2. The wastewater sedimentation tank of a concrete mixing plant as described in claim 1, characterized in that, The secondary sedimentation tank is connected to the tertiary sedimentation tank through an overflow outlet.

3. The wastewater sedimentation tank of a concrete mixing plant as described in claim 2, characterized in that, Each overflow outlet is S-shaped.

4. The wastewater sedimentation tank of a concrete mixing plant as described in claim 1, characterized in that, The second stirring blade has multiple blades. The driving device drives a drive gear to rotate. The top of the stirring shaft is provided with a driven gear that meshes with the drive gear. The top of the stirring shaft and the upper part of the second stirring blade are both hollow inside and connected to each other. The top of the stirring shaft forms a flocculant inlet, and the upper part of the second stirring blade is provided with a flocculant outlet. The flocculant outlet is opposite to the second stirring zone.
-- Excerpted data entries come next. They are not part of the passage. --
(** * Buffered ranges of the rx-player ([src/core/ranges.js])

    A shallow embedding of the buffered-interval tracker and the proofs of
    its specification.

    Numbers.  Timestamps are JavaScript numbers, that is, doubles.  They
    are modelled by the rationals [Q]: every comparison of the source
    ([<], [<=], [===]) is the comparison of [Q], and [Math.min] and
    [Math.max] select one of their arguments.  The sum
    [startTime + duration] of [hasRange] is rounded to the nearest double,
    as the addition of the source is ([round64] below).  The differences
    are taken exactly: [a - b] in the tolerance tests, and [end - ts] and
    the like in the queries, where the source returns the double nearest
    to the number given here.  [Infinity] only occurs as the initial value
    of a loop variable and as a returned sentinel; both places have a type
    of their own.  Bitrates are opaque tokens compared with [===]; they
    are integers here.

    Arrays.  A JavaScript array is a [list]; [ranges[i]] is stdpp's lookup
    [ranges !! i], a field assignment on [ranges[i]] is the list insert
    [<[i:=_]>], and [Array.prototype.splice] is [splice] below.  The [for]
    loops of the source move their index by hand while they splice: each
    loop is a function of the array and the index, with the index of the
    next iteration written out in every branch. *)

From Stdlib Require Import QArith Qabs Qminmax Lqa ZArith Bool Lia.
From stdpp Require Import base list.

Open Scope Q_scope.

(** ** Numbers and tolerance *)

Definition Qltb (a b : Q) : bool := negb (Qle_bool b a).

(** [var EPSILON = 0.00001;] *)
Definition EPSILON : Q := 1 # 100000.

(** [Math.abs(a - b) < EPSILON] *)
Definition nearlyEqual (a b : Q) : bool := Qltb (Qabs (a - b)) EPSILON.
(** ** The registry of a class and inheritance *)

(** C1, amended. The mapping of a newly defined class holds what its own
    body registers and nothing else, whatever its bases hold: under each
    event name, the callbacks the body tags with it, in body order.
    Dispatch on an instance of the class calls the callbacks of that body,
    and only them, when they return normally and leave the list of the
    event as it is.  The body is one of functions, descriptors and
    constants. *)
Theorem class_registry_is_own_body
    (name : string) (bases : list loc) (attrs : odict value)
    (w w' : heap) (c : loc) (log : list invocation) :
  plain_body attrs = true ->
  define_class name bases attrs w = (Normal c, w', log) ->
  event_callbacks w' c = Some (group_events attrs) /\
  (forall e, default [] (od_lookup e (group_events attrs)) = declared_for e attrs) /\
  (forall call self d e kw w2 w3,
     event_callbacks w2 c = Some (group_events attrs) ->
     w2 !! self = Some (OInstance c d) ->
     od_lookup "_event_callbacks" d = None ->
     all_return call self kw (callback_list w2 self e) (declared_for e attrs) w2 w3 ->
     Skill.execute_callbacks call self e kw w2
     = (Normal VNone, w3, map (dispatched self kw) (declared_for e attrs))).
Proof.
  intros _ Hdef.
  destruct (define_class_spec name bases attrs w)
    as [(e & _ & He)|(r & ents & w1 & Hok & B & Hv)]; [congruence|].
  rewrite Hok in Hdef. injection Hdef as <- <- <-.
  split; [|split].
  - rewrite (building_view _ _ _ _ _ B), Hv. reflexivity.
  - apply group_events_lookup.
  - intros call self d e kw w2 w3 Hm Hself Hd Hall.
    pose proof (callbacks_for_instance _ _ _ _ _ e Hself Hd Hm) as Hcb.
    rewrite group_events_lookup in Hcb.
    destruct (execute_callbacks_loop call self e kw w2 _ Hcb)
      as [(_ & Hnil & ->)|(l & Hlst & Hl & ->)].
    + rewrite Hnil in Hall. inversion Hall. rewrite Hnil. reflexivity.
    + cbv zeta. rewrite Hlst in Hall.
      rewrite (loop_all_return _ _ _ _ _ _ _ Hl Hall). reflexivity.
Qed.

Lemma class_registry_is_own_body_witness :
  plain_body Bonus_Health_Plus_body = true /\
  define_class "Bonus_Health_Plus" [4] Bonus_Health_Plus_body heap_base
    = (Normal 7, heap_sub, []) /\
  event_callbacks heap_sub 7 = Some (group_events Bonus_Health_Plus_body).
Proof.
  assert (H : define_class "Bonus_Health_Plus" [4] Bonus_Health_Plus_body heap_base
              = (Normal 7, heap_sub, [])) by (vm_compute; reflexivity).
  split; [reflexivity|split; [exact H|]].
  exact (proj1 (class_registry_is_own_body "Bonus_Health_Plus" [4]
                  Bonus_Health_Plus_body heap_base heap_sub 7 [] eq_refl H)).
Defined.

(** C1 as stated fails: [Bonus_Health_Plus] adds a second callback for
    ["player_spawn"] and overrides nothing, yet its mapping holds the new
    callback alone, and dispatching the event on its instance calls the new
    callback and not the inherited one. *)
Lemma subclass_registry_drops_base_callbacks :
  ~ inherits_callbacks heap_play 7 4 /\
  event_callbacks heap_play 4 = Some [("player_spawn", [VFunc give_health])] /\
  event_callbacks heap_play 7 = Some [("player_spawn", [VFunc give_more])] /\
  calls (Skill.execute_callbacks (py_call example_user 1) 10 "player_spawn"
           [("player", VRef 12)] heap_play)
  = [dispatched 10 [("player", VRef 12)] (VFunc give_more)].
Proof.
  assert (Hb : event_callbacks heap_play 4 = Some [("player_spawn", [VFunc give_health])])
    by (vm_compute; reflexivity).
  assert (Hc : event_callbacks heap_play 7 = Some [("player_spawn", [VFunc give_more])])
    by (vm_compute; reflexivity).
  split; [|split; [exact Hb|split; [exact Hc|vm_compute; reflexivity]]].
  intros H.
  destruct (H _ "player_spawn" _ Hb eq_refl) as (mc & cbs_c & Hmc & Hl & [k Hk]).
  rewrite Hc in Hmc. injection Hmc as <-.
  injection Hl as <-. discriminate Hk.
Qed.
5. The wastewater sedimentation tank of a concrete mixing plant as described in claim 4, characterized in that, A water concentration monitoring instrument is installed in the second mixing zone; The wastewater sedimentation tank of the concrete mixing plant also includes: A water pump is connected to the second mixing zone and the filter press via a pumping pipe and a delivery pipe, respectively. The controller is connected to both the water quality concentration monitor and the water pump.

6. The wastewater sedimentation tank of a concrete mixing plant as described in claim 5, characterized in that, The height of the top portion of the second partition, which is opposite to the top of the channel, is lower than the height of the other portions of the second partition.

7. The wastewater sedimentation tank of a concrete mixing plant as described in claim 1, characterized in that, Both the first inlet and the second inlet are located at the bottom of the first partition.

8. The wastewater treatment method using the sedimentation tank of a concrete mixing plant as described in claim 6, characterized in that, Includes the following steps: Wastewater settled in the primary sedimentation tank flows through the overflow outlet between the primary and secondary sedimentation tanks into the first mixing zone. After being stirred by the first stirring blades, it is pumped into the filter press for pressure filtration through the suction pipe. Then, the wastewater flows into the second mixing zone through the return pipe. The water quality concentration monitor monitors the water quality concentration in the second mixing zone in real time. When the preset concentration is reached, the controller controls the water pump to start and pumps the wastewater in the second mixing zone into the filter press for pressure filtration through the suction pipe. After that, the wastewater flows back into the second mixing zone through the return pipe. Flocculant is added to the second mixing zone through the flocculant inlet at the top of the mixing shaft. After being stirred by the second mixing blade, the flocculant mixes with the sewage and then overflows into the channel between the second baffle and the first baffle, flowing from top to bottom. During this process, particles with flocculation properties in the water collide with each other and aggregate to form larger flocs. Then, the flocs enter the first mixing zone through the second inlet. After being stirred by the first mixing blade, they are pumped into the filter press through the suction pipe for pressure filtration. After that, the sewage enters the tertiary sedimentation tank through the return pipe. After being stirred by the second stirring device, the wastewater flows through the overflow outlet between the tertiary and quaternary sedimentation tanks to the quaternary sedimentation tank for treatment.